Glaucoma Center of Excellence, Wilmer Eye Institute, Johns Hopkins University, Baltimore, Maryland.
Invest Ophthalmol Vis Sci. 2014 Feb 20;55(2):1017-23. doi: 10.1167/iovs.13-13702.
To improve the neurological hemifield test (NHT) using visual field data from both eyes to detect and classify visual field loss caused by chiasmal or postchiasmal lesions.
Visual field and clinical data for 633 patients were divided into a training set (474 cases) and a validation set (159 cases). Each set had equal numbers of neurological, glaucoma, or glaucoma suspect cases, matched for age and for mean deviation between neurological and glaucoma cases. NHT scores as previously described and a new NHT laterality score were calculated. The ability of these scores to distinguish neurological from other fields was assessed with receiver operating characteristic (ROC) analysis. Three machine classifier algorithms were also evaluated: decision tree, random forest, and least absolute shrinkage and selection operator (LASSO). We also evaluated the ability of NHT to identify the type of neurological field defect (homonymous or bitemporal).

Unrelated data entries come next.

(** Reservations follow the reactor's lifecycle when no peer that holds an
    identifier is reserved again before it is reclaimed; [connected] is
    the set of peers holding one. *)
Fixpoint onceEach (connected : gset string) (cs : list Call) : bool :=
  match cs with
  | [] => true
  | CallReserve peer :: cs' =>
      bool_decide (ID peer ∉ connected) && onceEach ({[ID peer]} ∪ connected) cs'
  | CallReclaim peer :: cs' => onceEach (connected ∖ {[ID peer]}) cs'
  end.

(** States of the registry that a run of the program can be in. *)
Inductive reachable : txpoolIDs → Prop :=
| reachable_new : reachable newTxpoolIDs
| reachable_reserve ids peer ids' :
    reachable ids → ReserveForPeer ids peer = Done ids' → reachable ids'
| reachable_reclaim ids peer :
    reachable ids → reachable (Reclaim ids peer).

(** ** The reactor *)

(** A value of Go's [error], by its message. *)
Definition error : Type := string.

Record MempoolConfig : Type := mkConfig { Broadcast : bool }.

Record TxVoteInfo : Type := mkInfo { PeerID : Z }.

(** A handle on an element of the pool's concurrent list. *)
Definition CElement : Type := nat.

(** What a [select] woke up on: the awaited channel (with the value read
    right after it), the peer's quit channel or the reactor's. *)
Inductive Woken (A : Type) : Type :=
| Ready (a : A)
| PeerQuit
| ReactorQuit.
Arguments Ready {A} a.
Arguments PeerQuit {A}.
Arguments ReactorQuit {A}.

(** Of a [p2p.ChannelDescriptor] the reactor sets two fields. *)
Module p2p.
Record ChannelDescriptor : Type := mkChannel { ID : Z; Priority : Z }.
End p2p.

Definition GetChannels : list p2p.ChannelDescriptor :=
  [p2p.mkChannel TxpoolChannel 5].

(** A [select] that woke up on one of the quit channels. *)
Definition quit {A : Type} (w : Woken A) : bool :=
  match w with
  | Ready _ => false
  | PeerQuit | ReactorQuit => true
  end.

Module Reactor.
Section Reactor.

(** [types.TxVote], the payload the reactor passes on unread. *)
Context {TxVote : Type}.

(** [TxpoolMessage] is [interface{}]; [TxMessage] is the one registered
    concrete type, [OtherMessage] any other dynamic type. *)
Inductive TxpoolMessage : Type :=
| TxMessage (Tx : TxVote)
| OtherMessage.

Inductive DecodeError : Type :=
| ExceedsMaxSize (size max : Z)  (* "Msg exceeds max size (%d > %d)" *)
| Codec (err : error).

(** The amino codec [cdc] and the pool's [CheckTxWithInfo] are not part
    of the reactor: they are what it is run against. *)
Variable UnmarshalBinaryBare : list byte → TxpoolMessage + error.
Variable MustMarshalBinaryBare : TxpoolMessage → list byte.
Variable CheckTxWithInfo : TxVote → TxVoteInfo → option error.

Definition lenBytes (bz : list byte) : Z := Z.of_nat (length bz).

Definition decodeMsg (bz : list byte) : TxpoolMessage + DecodeError :=
  if decide (lenBytes bz > maxMsgSize)
  then inr (ExceedsMaxSize (lenBytes bz) maxMsgSize)
  else
    match UnmarshalBinaryBare bz with
    | inl msg => inl msg
    | inr err => inr (Codec err)
    end.

(** Modelled from the spec: the pool's entry type [mempoolTxVote] is
    declared outside reactor.go; a pending entry has the transaction
    payload, the height at which it was accepted and the set of PeerIDs
    known to possess it. *)
Record mempoolTxVote : Type := mkEntry {
  tx : TxVote;
  height : Z;
  senders : gset Z
}.

(** What the reactor does to the world around it, in order. *)
Inductive Effect : Type :=
| ELogError (what : string)
| ELogInfo (what : string)
| ELogDebug (what : string)
| EStopPeerForError (src : Peer) (err : DecodeError)
| ECheckTxWithInfo (Tx : TxVote) (info : TxVoteInfo)
| EGoBroadcast (peer : Peer)
| ETxsFront
| ESleep (ms : Z)
| ESend (peer : Peer) (chID : Z) (msgBytes : list byte).

Record TxpoolReactor : Type := mkReactor {
  config : MempoolConfig;
  ids : txpoolIDs
}.

Definition NewTxpoolReactor (config : MempoolConfig) : TxpoolReactor :=
  mkReactor config newTxpoolIDs.

Definition OnStart (txR : TxpoolReactor) : list Effect :=
  if negb (Broadcast (config txR))
  then [ELogInfo "Tx broadcasting is disabled"]
  else [].

Definition AddPeer (txR : TxpoolReactor) (peer : Peer)
  : Outcome (TxpoolReactor * list Effect) :=
  match ReserveForPeer (ids txR) peer with
  | Done ids' => Done (mkReactor (config txR) ids', [EGoBroadcast peer])
  | Panic msg => Panic msg
  | Spin => Spin
  end.

Definition RemovePeer (txR : TxpoolReactor) (peer : Peer) : TxpoolReactor :=
  mkReactor (config txR) (Reclaim (ids txR) peer).

Definition Receive (txR : TxpoolReactor) (chID : Z) (src : Peer)
    (msgBytes : list byte) : TxpoolReactor * list Effect :=
  match decodeMsg msgBytes with
  | inr err =>
      (txR, [ELogError "Error decoding message"; EStopPeerForError src err])
  | inl msg =>
      (txR,
       ELogDebug "Receive" ::
       match msg with
       | TxMessage Tx =>
           let peerID := GetForPeer (ids txR) src in
           ECheckTxWithInfo Tx (mkInfo peerID) ::
           match CheckTxWithInfo Tx (mkInfo peerID) with
           | Some _ => [ELogInfo "Could not check tx"]
           | None => []
           end
       | OtherMessage => [ELogError "Unknown message type"]
       end)
  end.

(** *** The broadcast loop *)

(** What one pass through the loop body observes of the pool, the peer
    and the switch, which all change under it. *)
Record Pass : Type := mkPass {
  reactorRunning : bool;                 (* txR.IsRunning() *)
  peerRunning : bool;                    (* peer.IsRunning() *)
  frontWake : Woken (option CElement);   (* TxsWaitChan, then TxsFront() *)
  pool : CElement → mempoolTxVote;       (* next.Value *)
  peerHeight : option Z;                 (* peer.Get(PeerStateKey), GetHeight() *)
  sendOK : bool;                         (* what peer.Send returns *)
  nextWake : Woken (option CElement)     (* NextWaitChan, then next.Next() *)
}.

(** How a pass ends: [continue] (or the end of the body) with the value
    of [next], or [return]. *)
Inductive Flow : Type :=
| Continue (next : option CElement)
| Return.

Definition catchupSleep : Effect := ESleep peerCatchupSleepIntervalMS.

(** The final [select] of the body. *)
Definition advance (p : Pass) : Flow :=
  match nextWake p with
  | Ready next => Continue next
  | PeerQuit | ReactorQuit => Return
  end.

(** The body from the read of [next.Value] into [txTx] on. *)
Definition examine (peer : Peer) (peerID : Z) (p : Pass) (e : CElement)
  : list Effect * Flow :=
  let txTx := pool p e in
  match peerHeight p with
  | None => ([catchupSleep], Continue (Some e))
  | Some h =>
      if decide (h < int64 (height txTx - 1))
      then ([catchupSleep], Continue (Some e))
      else if decide (peerID ∈ senders txTx)
      then ([], advance p)
      else
        let msg := TxMessage (tx txTx) in
        let send := ESend peer TxpoolChannel (MustMarshalBinaryBare msg) in
        if sendOK p
        then ([send], advance p)
        else ([send; catchupSleep], Continue (Some e))
  end.

Definition pass (peer : Peer) (peerID : Z) (next : option CElement) (p : Pass)
  : list Effect * Flow :=
  if negb (reactorRunning p) || negb (peerRunning p) then ([], Return)
  else
    match next with
    | Some e => examine peer peerID p e
    | None =>
        match frontWake p with
        | Ready None => ([ETxsFront], Continue None)
        | Ready (Some e) =>
            let '(effects, flow) := examine peer peerID p e in
            (ETxsFront :: effects, flow)
        | PeerQuit | ReactorQuit => ([], Return)
        end
    end.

The area under the ROC curve (AUC) for the maximum NHT score was 0.92 (confidence interval [CI]: 0.87, 0.97). Using NHT laterality scores from each eye combined with the sum of NHT scores, the AUC improved to 0.93 (CI: 0.88, 0.98). The largest AUC for machine learning algorithms was for the LASSO method (0.96, CI: 0.92, 0.99). The NHT scores identified the type of neurological defect in 96% (158/164) of patients.

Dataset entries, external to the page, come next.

Lemma get_user_info_cases s :
  exists r s',
    get_user_info lib s = (Ret r, s')
    /\ (forall profile, r = Some profile -> exists h, service s' = Some h).
Proof.
  unfold get_user_info. unfold bind at 1.
  destruct (get_service_cases s) as (r & s1 & E & Hsome & _).
  rewrite E. destruct r as [h|].
  - destruct (Hsome h eq_refl) as (Hsvc & _).
    step. split_cases; eexists; eexists; (split; [reflexivity|]);
      cbn [ticks calls credentials service gmail_credentials];
      intros profile Hp; try discriminate Hp; eauto.
  - eexists; eexists; split; [reflexivity|]. intros profile Hp. discriminate Hp.
Qed.

End Facts.
End GmailAuthFacts.

Section GmailAuthProperties.

Import GmailAuth.

(** X12 — [authenticate] never raises and never touches the service
    handle.  When it returns [True] the authenticator holds credentials
    that are valid or were just written to the session as JSON; when it
    returns [False] the stored credentials have been discarded, or
    there are no credentials and the authorization link was shown. *)
Theorem authenticate_never_raises (lib : Services) (s : Auth) :
  exists ok s',
    authenticate lib s = (Ret ok, s')
    /\ service s' = service s
    /\ (ok = true ->
        exists c,
          credentials s' = Some c
          /\ (valid c = true
              \/ exists json,
                   to_json lib c = Ret json
                   /\ gmail_credentials s' = Some (StoredText json)))
    /\ (ok = false ->
        gmail_credentials s' = None
        \/ (credentials s' = None
            /\ exists url rest, calls s' = EvShowLink url :: EvFlow :: rest)).
Proof. apply GmailAuthFacts.authenticate_cases. Qed.

(** X13 — once [get_service] has returned a handle, calling it again
    returns the same handle and changes nothing: no second [build], no
    authentication. *)
Theorem service_handle_is_cached (lib : Services) (s s' : Auth) (h : nat) :
  get_service lib s = (Ret (Some h), s') ->
  get_service lib s' = (Ret (Some h), s') /\ service s' = Some h.
Proof.
  intros H. split; [eapply GmailAuthFacts.get_service_again; eassumption|].
  destruct (GmailAuthFacts.get_service_cases lib s) as (r & s1 & E & Hsome & _).
  rewrite E in H. injection H as -> ->. now destruct (Hsome h eq_refl).
Qed.

Lemma service_handle_is_cached_witness :
  get_service (sample_services fresh_credentials)
    {| ticks := 2; calls := [EvBuild; EvLoad]; credentials := Some fresh_credentials;
       service := Some 1; gmail_credentials := Some (StoredText "{}") |}
  = (Ret (Some 1),
     {| ticks := 2; calls := [EvBuild; EvLoad]; credentials := Some fresh_credentials;
        service := Some 1; gmail_credentials := Some (StoredText "{}") |})
  /\ service
       {| ticks := 2; calls := [EvBuild; EvLoad]; credentials := Some fresh_credentials;
          service := Some 1; gmail_credentials := Some (StoredText "{}") |}
     = Some 1.
Proof.
  apply (service_handle_is_cached (sample_services fresh_credentials)
           (new (Some (StoredText "{}")))).
  reflexivity.
Defined.

(** X14 — [get_service] and [get_user_info] never raise; after
    [logout] both return [None] whatever the libraries do: no service
    is built, no token refreshed, no profile asked for, and the
    authenticator stays without credentials and without a handle. *)
Theorem logout_disconnects (lib : Services) (s : Auth) :
  (exists r s', get_service lib s = (Ret r, s'))
  /\ (exists r s', get_user_info lib s = (Ret r, s'))
  /\ exists s',
       get_service lib (snd (logout s)) = (Ret None, s')
       /\ get_user_info lib (snd (logout s)) = (Ret None, s')
       /\ credentials s' = None
       /\ service s' = None
       /\ gmail_credentials s' = None
       /\ (calls s' = calls s
           \/ calls s' = EvFlow :: calls s
           \/ exists url, calls s' = EvShowLink url :: EvFlow :: calls s).
Proof.
  split.
  { destruct (GmailAuthFacts.get_service_cases lib s) as (r & s' & E & _). eauto. }
  split.
  { destruct (GmailAuthFacts.get_user_info_cases lib s) as (r & s' & E & _). eauto. }
  destruct (GmailAuthFacts.authenticate_after_logout lib (snd (logout s)))
    as (s' & E & Hc & Hs & Hsvc & Hcalls); [reflexivity | reflexivity |].
  exists s'.
  assert (Hget : get_service lib (snd (logout s)) = (Ret None, s')).
  { unfold get_service.
    unfold bind at 1. unfold get_credentials at 1. cbv beta iota.
    change (credentials (snd (logout s))) with (@None Credentials). cbv beta iota.
    unfold bind at 1. rewrite E. reflexivity. }
  split; [exact Hget|].
  split; [unfold get_user_info, bind; rewrite Hget; reflexivity|].
  split; [exact Hc|]. split; [now rewrite Hsvc|].
  split; [exact Hs|exact Hcalls].
Qed.

(** X15 — [is_authenticated] never raises, and it answers [True] only
    when the session holds credentials and the authenticator holds
    credentials that are valid. *)
Theorem is_authenticated_sound (lib : Services) (s : Auth) :
  exists ok s',
    is_authenticated lib s = (Ret ok, s')
    /\ service s' = service s
    /\ (ok = true ->
        exists c stored,
          credentials s' = Some c /\ valid c = true
          /\ gmail_credentials s' = Some stored).
Proof. apply GmailAuthFacts.is_authenticated_cases. Qed.

(** X16 — [authenticate] returns [True] for stored credentials that are
    not valid and cannot be refreshed (not expired, or without a
    refresh token): it keeps them, writes them back to the session and
    shows no authorization link. *)
Theorem authenticate_keeps_unusable_credentials
  (lib : Services) (s : Auth) (stored : Stored) (c : Credentials) (json : string) :
  gmail_credentials s = Some stored ->
  load_credentials lib (ticks s) stored = Ret c ->
  valid c = false ->
  expired c && refresh_token c = false ->
  to_json lib c = Ret json ->
  authenticate lib s
  = (Ret true,
     {| ticks := S (ticks s); calls := EvLoad :: calls s; credentials := Some c;
        service := service s; gmail_credentials := Some (StoredText json) |}).
Proof.
  destruct s as [n log cr sv st].
  cbn [ticks calls credentials service gmail_credentials].
  intros -> Hload Hvalid Hexp Hjson.
  GmailAuthFacts.run. rewrite Hload. cbn [ticks calls credentials service gmail_credentials].
  rewrite Hvalid. cbn [negb]. rewrite Hexp.
  cbn [ticks calls credentials service gmail_credentials].
  rewrite Hjson. reflexivity.
Qed.

Lemma authenticate_keeps_unusable_credentials_witness :
  authenticate (sample_services tokenless_credentials) (new (Some (StoredText "{}")))
  = (Ret true,
     {| ticks := 1; calls := [EvLoad]; credentials := Some tokenless_credentials;
        service := None; gmail_credentials := Some (StoredText "{token: }") |}).
Proof.
  apply (authenticate_keeps_unusable_credentials (sample_services tokenless_credentials)
           (new (Some (StoredText "{}"))) (StoredText "{}") tokenless_credentials);
    reflexivity.
Defined.

Lemma is_set_inv v : is_set v = true -> exists a rest, v = Some (String a rest).
Proof. destruct v as [[|a rest]|]; try discriminate. eauto. Qed.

The new NHT distinguished neurological field defects from those of glaucoma and glaucoma suspects, providing accurate categorization of defect type. Its implementation may identify unsuspected neurological disease in clinical visual field testing.

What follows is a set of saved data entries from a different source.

(** X18.  The listing of [git branch -r] is read as it is written, but
    for the arrow: when git answers with a line for each ref of [origin]
    (two spaces, [origin/], the name; for a symbolic ref also an arrow
    and its target), [listBranches] returns the names of the branches,
    without [origin/], in the order listed; it leaves out the symbolic
    refs, and with them every branch that has [->] in its own name. *)
Theorem remote_listing_parsed (W : World) (repoPath : string) (past : Trace)
        (refs : list RemoteRef) :
  refs <> [] ->
  (forall r, In r refs -> plainRef r) ->
  cmd_Run W past repoPath "git" branchR = (renderRefs refs, None) ->
  listBranches W repoPath "" past
  = ([Exec repoPath "git" branchR], Ok (branchesOf refs)).
Proof.
  intros Hne Hall Hrun. apply Forall_forall in Hall.
  rewrite listBranches_run. cbn [String.eqb]. rewrite Hrun. cbn [fst snd].
  do 2 f_equal.
  destruct refs as [|r rs]; [contradiction|]. clear Hne.
  pose proof (Forall_inv Hall) as Hr. pose proof (Forall_inv_tail Hall) as Hrs.
  set (first := ("origin/" ++ refText r)%string).
  set (lines := first :: map renderRef rs).
  assert (Hends : Forall (fun line => endsInName (list_ascii_of_string line)) lines).
  { constructor; [exact (refText_ends "" r Hr)|].
    apply Forall_map. apply Forall_forall. intros r' Hin.
    exact (refText_ends "  " r' (proj1 (Forall_forall _ _) Hrs r' Hin)). }
  assert (Hcount : Forall (fun line => Count newline line = 0) lines).
  { constructor; [exact (proj1 (refText_newline r Hr))|].
    apply Forall_map. apply Forall_forall. intros r' Hin.
    exact (proj2 (refText_newline r' (proj1 (Forall_forall _ _) Hrs r' Hin))). }
  assert (Htrim : TrimSpace (renderRefs (r :: rs)) = Join lines newline).
  { unfold renderRefs. simpl map.
    change (renderRef r) with ("  " ++ first)%string.
    rewrite Join_strip, append_assoc.
    assert (Hhead : exists x, Join lines newline = ("origin/" ++ x)%string).
    { unfold lines, first. destruct (map renderRef rs) as [|e rest].
      - exists (refText r). reflexivity.
      - rewrite Join_cons by discriminate. rewrite append_assoc. eauto. }
    destruct Hhead as [x Hx].
    fold lines. rewrite Hx.
    apply (TrimSpace_listing x). rewrite <- Hx.
    apply Join_ends; [discriminate | exact Hends]. }
  rewrite Htrim, remoteBranches_Join; [|discriminate | exact Hcount].
  unfold lines. simpl flat_map.
  rewrite (parse_ref r Hr first (or_introl eq_refl)).
  assert (Hcons : forall x xs, branchesOf (x :: xs) = branchesOf [x] ++ branchesOf xs).
  { intros x xs. unfold branchesOf. simpl. rewrite app_nil_r. reflexivity. }
  rewrite (Hcons r rs). f_equal.
  clear Hends Hcount Htrim Hall Hrun lines.
  induction Hrs as [|r' rs' Hr' _ IH]; [reflexivity|].
  simpl map. simpl flat_map.
  rewrite (parse_ref r' Hr' (renderRef r') (or_intror eq_refl)), IH.
  symmetry. apply Hcons.
Qed.

Lemma remote_listing_parsed_witness :
  listBranches Arrows.world "/repo" "" []
  = ([Exec "/repo" "git" branchR], Ok ["main"; "feature-x"]).
Proof.
  apply (remote_listing_parsed Arrows.world "/repo" [] Arrows.refs).
  - discriminate.
  - intros r [<- | [<- | [<- | [<- | []]]]]; repeat split; try discriminate; reflexivity.
  - reflexivity.
Defined.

利用双眼的视野数据改进神经视野测试(NHT),以检测和分类视交叉或视交叉后病变引起的视野损失。
将 633 名患者的视野和临床数据分为训练集(474 例)和验证集(159 例)。每个集合中均有等量的神经、青光眼或疑似青光眼病例,按年龄和神经与青光眼病例的平均偏差进行匹配。计算了先前描述的 NHT 评分和新的 NHT 偏侧性评分。使用受试者工作特征(ROC)分析评估这些评分区分神经与其他视野的能力。还评估了三种机器分类器算法:决策树、随机森林和最小绝对值收缩和选择算子(LASSO)。我们还评估了 NHT 识别神经视野缺损类型(同侧或双颞)的能力。
最大 NHT 评分的 ROC 曲线下面积(AUC)为 0.92(置信区间[CI]:0.87,0.97)。使用每只眼的 NHT 偏侧性评分与 NHT 评分总和,AUC 提高到 0.93(CI:0.88,0.98)。机器学习算法的 AUC 最大为 LASSO 方法(0.96,CI:0.92,0.99)。NHT 评分在 96%(158/164)的患者中识别出神经缺陷的类型。
新的 NHT 将神经视野缺损与青光眼和疑似青光眼患者区分开来,对缺损类型进行了准确分类。它的实施可能会在临床视野测试中发现未被怀疑的神经疾病。